Set down a word-for-word copy of the data below, limited to the lines from the first through the line with "Hpos]. split; [|done].".

Collected data entries
——————
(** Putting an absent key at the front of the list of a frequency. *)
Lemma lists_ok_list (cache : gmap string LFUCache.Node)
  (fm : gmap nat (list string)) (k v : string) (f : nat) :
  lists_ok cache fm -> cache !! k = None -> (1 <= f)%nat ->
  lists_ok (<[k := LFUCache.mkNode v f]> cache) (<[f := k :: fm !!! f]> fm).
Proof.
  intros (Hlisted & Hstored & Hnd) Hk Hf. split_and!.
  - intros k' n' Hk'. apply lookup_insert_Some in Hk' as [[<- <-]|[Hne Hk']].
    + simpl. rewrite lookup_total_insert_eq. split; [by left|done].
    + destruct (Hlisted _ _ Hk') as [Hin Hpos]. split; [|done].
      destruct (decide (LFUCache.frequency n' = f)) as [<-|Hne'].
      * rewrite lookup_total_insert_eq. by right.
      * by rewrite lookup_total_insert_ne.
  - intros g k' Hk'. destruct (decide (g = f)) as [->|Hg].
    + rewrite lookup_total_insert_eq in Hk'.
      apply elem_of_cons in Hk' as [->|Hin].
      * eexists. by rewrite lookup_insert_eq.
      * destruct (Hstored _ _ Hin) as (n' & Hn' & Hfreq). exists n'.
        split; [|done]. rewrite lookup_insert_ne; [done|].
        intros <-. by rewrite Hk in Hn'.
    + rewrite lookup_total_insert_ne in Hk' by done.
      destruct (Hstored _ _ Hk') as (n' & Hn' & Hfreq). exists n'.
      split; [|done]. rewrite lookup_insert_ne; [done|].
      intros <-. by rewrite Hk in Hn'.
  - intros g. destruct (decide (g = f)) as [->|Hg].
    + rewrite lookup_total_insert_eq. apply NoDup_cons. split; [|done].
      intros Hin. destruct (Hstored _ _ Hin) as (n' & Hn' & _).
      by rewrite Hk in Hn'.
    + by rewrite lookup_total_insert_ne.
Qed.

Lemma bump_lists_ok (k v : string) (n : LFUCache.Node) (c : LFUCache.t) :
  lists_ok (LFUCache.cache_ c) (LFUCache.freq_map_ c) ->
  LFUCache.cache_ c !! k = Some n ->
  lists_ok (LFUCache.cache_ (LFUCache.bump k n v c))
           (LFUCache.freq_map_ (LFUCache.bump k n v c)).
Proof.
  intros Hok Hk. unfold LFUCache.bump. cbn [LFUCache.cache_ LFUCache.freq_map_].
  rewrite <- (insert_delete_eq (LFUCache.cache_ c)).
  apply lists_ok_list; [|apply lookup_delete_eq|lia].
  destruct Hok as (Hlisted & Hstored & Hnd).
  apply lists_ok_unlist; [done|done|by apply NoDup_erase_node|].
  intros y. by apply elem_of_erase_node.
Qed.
——————
Answer area:
(** Putting an absent key at the front of the list of a frequency. *)
Lemma lists_ok_list (cache : gmap string LFUCache.Node)
  (fm : gmap nat (list string)) (k v : string) (f : nat) :
  lists_ok cache fm -> cache !! k = None -> (1 <= f)%nat ->
  lists_ok (<[k := LFUCache.mkNode v f]> cache) (<[f := k :: fm !!! f]> fm).
Proof.
  intros (Hlisted & Hstored & Hnd) Hk Hf. split_and!.
  - intros k' n' Hk'. apply lookup_insert_Some in Hk' as [[<- <-]|[Hne Hk']].
    + simpl. rewrite lookup_total_insert_eq. split; [by left|done].
    + destruct (Hlisted _ _ Hk') as [Hin Hpos]. split; [|done].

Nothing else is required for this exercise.